_WHAT NEEDS TO BE DONE_: Filter the material below down to the lines containing the word "NwkSKey".

_INFORMATION PROVIDED_:
(** * Handler storage of the TTN handler: session entries, their binary
    codec, the registry and the packet partitioner.

    Shallow embedding of [core/components/handler_storage.go].  Byte arrays
    ([lorawan.EUI64], [lorawan.AES128Key], [lorawan.DevAddr], [partitionId])
    are byte lists; the array length the Go types fix is carried by
    [wf_handlerEntry] where a result depends on it.  A Go [(value, error)]
    return is a [result]; a method that updates its receiver returns the
    receiver after the call.

    [handler_storage.go] calls, and does not define, the entry read-writer
    ([newEntryReadWriter] and its methods), the registry helpers [lookup],
    [store], [resetDB] and [initDB], and the key-value engine under them.
    These are modelled from the specification, each under a comment that
    says so.  [Partition] needs none of them: it is stated over any
    [Lookup], any packet type and any order of [range] over a map. *)

From Stdlib Require Import Strings.Byte NArith.
From stdpp Require Import base option list gmap strings.

Abbreviation byte := Byte.byte.

#[global] Instance byte_eq_dec : EqDecision byte := Byte.byte_eq_dec.
#[global] Instance byte_countable : Countable byte :=
  inj_countable Byte.to_N Byte.of_N Byte.of_to_N.

(** ** Errors *)

(** The natures of error the handler storage hands to its callers.
    [ErrInvalidStructure] and [ErrNotFound] are named by the source;
    [ErrStorageFailure] is the specification's "StorageFailure", any failure
    of the key-value engine. *)
Inductive error : Type :=
  | ErrInvalidStructure
  | ErrNotFound
  | ErrStorageFailure.

#[global] Instance error_eq_dec : EqDecision error.
Proof. solve_decision. Defined.

Inductive result (A : Type) : Type :=
  | Ok (a : A)
  | Err (e : error).
Arguments Ok {A} a.
Arguments Err {A} e.

Definition result_bind {A B} (r : result A) (k : A → result B) : result B :=
  match r with
  | Ok a => k a
  | Err e => Err e
  end.

Notation "x ←! r ; k" := (result_bind r (λ x, k))
  (at level 20, r at level 100, k at level 200, right associativity,
   format "x  ←!  r ;  '/' k").

(** ** Byte arrays *)

Module lorawan.
Definition EUI64 := list byte.
Definition AES128Key := list byte.
Definition DevAddr := list byte.
End lorawan.

(** Go's built-in [copy(dst, src)]: the first [min (len dst) (len src)]
    bytes of [dst] are overwritten, the rest of [dst] stays. *)
Definition copy (dst src : list byte) : list byte :=
  take (length dst) src ++ drop (length src) dst.

(** ** Session entries *)

Record handlerEntry : Type := mkHandlerEntry {
  AppEUI : lorawan.EUI64;
  AppSKey : lorawan.AES128Key;
  DevAddr : lorawan.DevAddr;
  NwkSKey : lorawan.AES128Key
}.

#[global] Instance handlerEntry_eq_dec : EqDecision handlerEntry.
Proof. solve_decision. Defined.

(** The sizes the Go array types give the four fields. *)
Definition wf_handlerEntry (entry : handlerEntry) : Prop :=
  length (AppEUI entry) = 8 ∧ length (AppSKey entry) = 16 ∧
  length (DevAddr entry) = 4 ∧ length (NwkSKey entry) = 16.

#[global] Instance wf_handlerEntry_dec entry : Decision (wf_handlerEntry entry).
Proof. unfold wf_handlerEntry. apply _. Defined.

(** [handlerEntry{}], the zero value. *)
Definition zeroEntry : handlerEntry :=
  {| AppEUI := replicate 8 x00; AppSKey := replicate 16 x00;
     DevAddr := replicate 4 x00; NwkSKey := replicate 16 x00 |}.

Definition partitionId := list byte.

(** ** The entry read-writer *)

Module entryRW.

(** Modelled from the spec: the layout of the buffer of an
    [entryReadWriter], "each [field] written with an explicit length
    prefix".  The prefix is taken to be a 16-bit big-endian count. *)
Definition byteOfN (n : N) : byte := default x00 (Byte.of_N n).

Definition putUint16 (n : nat) : list byte :=
  [byteOfN (N.of_nat n / 256 mod 256); byteOfN (N.of_nat n mod 256)].

Definition getUint16 (buf : list byte) : option (nat * list byte) :=
  match buf with
  | hi :: lo :: rest => Some (N.to_nat (Byte.to_N hi * 256 + Byte.to_N lo), rest)
  | _ => None
  end.

Record entryReadWriter : Type := mkRW {
  err : option error;
  data : list byte
}.

Definition newEntryReadWriter (buf : list byte) : entryReadWriter :=
  {| err := None; data := buf |}.

(** A field as it lies in the buffer: its length, then its bytes. *)
Definition framed (raw : list byte) : list byte :=
  putUint16 (length raw) ++ raw.

(** Modelled from the spec: [entryReadWriter.Write], called and not defined
    by [handler_storage.go].  "Each written with an explicit length
    prefix": the field's length, then its bytes.  A field too long for the
    count is refused, and once an error is latched nothing more is
    written. *)
Definition Write (w : entryReadWriter) (raw : list byte) : entryReadWriter :=
  match err w with
  | Some _ => w
  | None =>
      if decide (N.of_nat (length raw) < 65536)%N
      then {| err := None; data := data w ++ framed raw |}
      else {| err := Some ErrInvalidStructure; data := data w |}
  end.

(** The next field of a buffer and what follows it, when the count and as
    many bytes as it announces are all there. *)
Definition readField (buf : list byte) : option (list byte * list byte) :=
  match getUint16 buf with
  | Some (n, rest) =>
      if decide (n ≤ length rest) then Some (take n rest, drop n rest) else None
  | None => None
  end.

(** The first [n] fields of a buffer, when all of them are there. *)
Fixpoint readFields (n : nat) (buf : list byte) : option (list (list byte)) :=
  match n with
  | 0 => Some []
  | S n =>
      match readField buf with
      | Some (field, rest) => (field ::.) <$> readFields n rest
      | None => None
      end
  end.

(** Modelled from the spec: [entryReadWriter.Read].  The callback [to]
    receives the next field and updates the caller's state [s] (in Go a
    closure over the entry).  "Decode must reject truncated input ...
    fails per-field on truncation ... or when any field cannot be fully
    read": a missing or cut count, or fewer bytes than the count
    announces, latches [ErrInvalidStructure]; after an error every further
    read is skipped. *)
Definition Read {S : Type} (r : entryReadWriter)
    (to : list byte → S → S) (s : S) : entryReadWriter * S :=
  match err r with
  | Some _ => (r, s)
  | None =>
      match readField (data r) with
      | Some (field, rest) => ({| err := None; data := rest |}, to field s)
      | None => ({| err := Some ErrInvalidStructure; data := data r |}, s)
      end
  end.

(** Modelled from the spec: [entryReadWriter.Bytes], the bytes written
    unless a write failed. *)
Definition Bytes (w : entryReadWriter) : result (list byte) :=
  match err w with
  | Some e => Err e
  | None => Ok (data w)
  end.

(** Modelled from the spec: [entryReadWriter.Err], the latched error. *)
Definition Err (r : entryReadWriter) : option error := err r.

End entryRW.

_REPLY_:
  NwkSKey : lorawan.AES128Key
  length (DevAddr entry) = 4 ∧ length (NwkSKey entry) = 16.
     DevAddr := replicate 4 x00; NwkSKey := replicate 16 x00 |}.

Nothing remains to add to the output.